▸ What you have to do
An exact copy of every record is required.

▸ Stored data entries
=-=-=

(** Property X9.  When the gate is answered with no and the questions that
    follow are all answered, every option that was missing holds a value
    that is well formed for it, typed at its own [prompt] (so bot-token and
    server-ip are not [None], as they are on the other branch); the
    document is written once, after the last answer. *)
Theorem ensure_config_keys_asks_when_declined
    fuel (config config' : gmap string value) w w2 w' :
  missing_opts set_iter config <> [] ->
  y_n fuel set_to_default_q
    (emit (EPrint ("There are missing options in your config file: "
                   +:+ join ", " (missing_opts set_iter config))) w)
    = (Ok false, w2) ->
  ensure_config_keys set_iter fuel config w = (Ok config', w') ->
  (forall o, o ∈ OPTIONS ->
     config !! ConfigOption.name o = None ->
     exists v,
       config' !! ConfigOption.name o = Some v /\ well_formed o v = true) /\
  exists w3,
    ask_missing fuel (missing_opts set_iter config) config w2
      = (Ok config', w3) /\
    terminal_only w2 w3 /\
    w' = emit (EPrint "Successfully updated config")
           (store config' (emit (EDump config') w3)).
Proof.
  intros Hne Hgate Hrun.
  assert (Hy : yaml_importable w = true)
    by apply (ensure_config_keys_returns set_iter set_iter_perm _ _ _ _ _ Hrun).
  rewrite (ensure_config_keys_missing _ _ _ _ Hy Hne), Hgate in Hrun.
  pose proof (interactive_ask_missing fuel (missing_opts set_iter config)
    config (missing_opts_registry set_iter set_iter_perm config) w2)
    as [Ht Hr].
  destruct (ask_missing fuel _ config w2) as [[c | e |] w3]; try done.
  inversion Hrun; subst. simpl in Ht, Hr. destruct Hr as [_ Hin]. split.
  - intros o Ho Hnone. apply Hin; [| by apply get_option_name].
    apply (elem_of_missing set_iter set_iter_perm). eauto.
  - by exists w3.
Qed.

End ReconcileExtras.

Lemma ensure_config_keys_complete_witness :
  let w := start (lines ["y"]) true (Some partial_config) in
  let config' :=
    <["prefix" := VStr ";"]> (<["refresh-rate" := VInt 60]> partial_config) in
  let w' := snd (ensure_config_keys (fun l => l) 1 partial_config w) in
  (forall o, o ∈ OPTIONS -> is_Some (config' !! ConfigOption.name o)) /\
  (forall k v, partial_config !! k = Some v -> config' !! k = Some v) /\
  (forall k, get_option k = None -> config' !! k = partial_config !! k) /\
  (config_yml w' = Some config' \/
   config' = partial_config /\ config_yml w' = config_yml w).
Proof.
  intros w config' w'.
  apply (ensure_config_keys_complete (fun l => l) (fun l => reflexivity l)
           1 partial_config config' w w').
  vm_compute. reflexivity.
Defined.

Lemma ensure_config_keys_idempotent_witness :
  let w := start (lines ["y"]) true (Some partial_config) in
  let config' :=
    <["prefix" := VStr ";"]> (<["refresh-rate" := VInt 60]> partial_config) in
  let w' := snd (ensure_config_keys (fun l => l) 1 partial_config w) in
  ensure_config_keys (fun l => l) 0 config' w' =
    (Ok config', emit (EPrint "Config is up-to-date") w').
Proof.
  intros w config' w'.
  apply (ensure_config_keys_idempotent (fun l => l) (fun l => reflexivity l)
           1 0 partial_config config' w w').
  vm_compute. reflexivity.
Defined.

=-=-=

▸ Written solution
(** Property X9.  When the gate is answered with no and the questions that
    follow are all answered, every option that was missing holds a value
    that is well formed for it, typed at its own [prompt] (so bot-token and
    server-ip are not [None], as they are on the other branch); the
    document is written once, after the last answer. *)
Theorem ensure_config_keys_asks_when_declined
    fuel (config config' : gmap string value) w w2 w' :
  missing_opts set_iter config <> [] ->
  y_n fuel set_to_default_q
    (emit (EPrint ("There are missing options in your config file: "
                   +:+ join ", " (missing_opts set_iter config))) w)
    = (Ok false, w2) ->
  ensure_config_keys set_iter fuel config w = (Ok config', w') ->
  (forall o, o ∈ OPTIONS ->
     config !! ConfigOption.name o = None ->
     exists v,
       config' !! ConfigOption.name o = Some v /\ well_formed o v = true) /\
  exists w3,
    ask_missing fuel (missing_opts set_iter config) config w2
      = (Ok config', w3) /\
    terminal_only w2 w3 /\
    w' = emit (EPrint "Successfully updated config")
           (store config' (emit (EDump config') w3)).
Proof.
  intros Hne Hgate Hrun.
  assert (Hy : yaml_importable w = true)
    by apply (ensure_config_keys_returns set_iter set_iter_perm _ _ _ _ _ Hrun).
  rewrite (ensure_config_keys_missing _ _ _ _ Hy Hne), Hgate in Hrun.
  pose proof (interactive_ask_missing fuel (missing_opts set_iter config)
    config (missing_opts_registry set_iter set_iter_perm config) w2)
    as [Ht Hr].
  destruct (ask_missing fuel _ config w2) as [[c | e |] w3]; try done.
  inversion Hrun; subst. simpl in Ht, Hr. destruct Hr as [_ Hin]. split.
  - intros o Ho Hnone. apply Hin; [| by apply get_option_name].
    apply (elem_of_missing set_iter set_iter_perm). eauto.
  - by exists w3.
Qed.

End ReconcileExtras.

Lemma ensure_config_keys_complete_witness :
  let w := start (lines ["y"]) true (Some partial_config) in
  let config' :=
    <["prefix" := VStr ";"]> (<["refresh-rate" := VInt 60]> partial_config) in
  let w' := snd (ensure_config_keys (fun l => l) 1 partial_config w) in
  (forall o, o ∈ OPTIONS -> is_Some (config' !! ConfigOption.name o)) /\
  (forall k v, partial_config !! k = Some v -> config' !! k = Some v) /\
  (forall k, get_option k = None -> config' !! k = partial_config !! k) /\
  (config_yml w' = Some config' \/
   config' = partial_config /\ config_yml w' = config_yml w).
Proof.
  intros w config' w'.
  apply (ensure_config_keys_complete (fun l => l) (fun l => reflexivity l)
           1 partial_config config' w w').
  vm_compute. reflexivity.
Defined.

Lemma ensure_config_keys_idempotent_witness :
  let w := start (lines ["y"]) true (Some partial_config) in
  let config' :=
    <["prefix" := VStr ";"]> (<["refresh-rate" := VInt 60]> partial_config) in
  let w' := snd (ensure_config_keys (fun l => l) 1 partial_config w) in
  ensure_config_keys (fun l => l) 0 config' w' =
    (Ok config', emit (EPrint "Config is up-to-date") w').
Proof.
  intros w config' w'.
  apply (ensure_config_keys_idempotent (fun l => l) (fun l => reflexivity l)
           1 0 partial_config config' w w').
  vm_compute. reflexivity.
Defined.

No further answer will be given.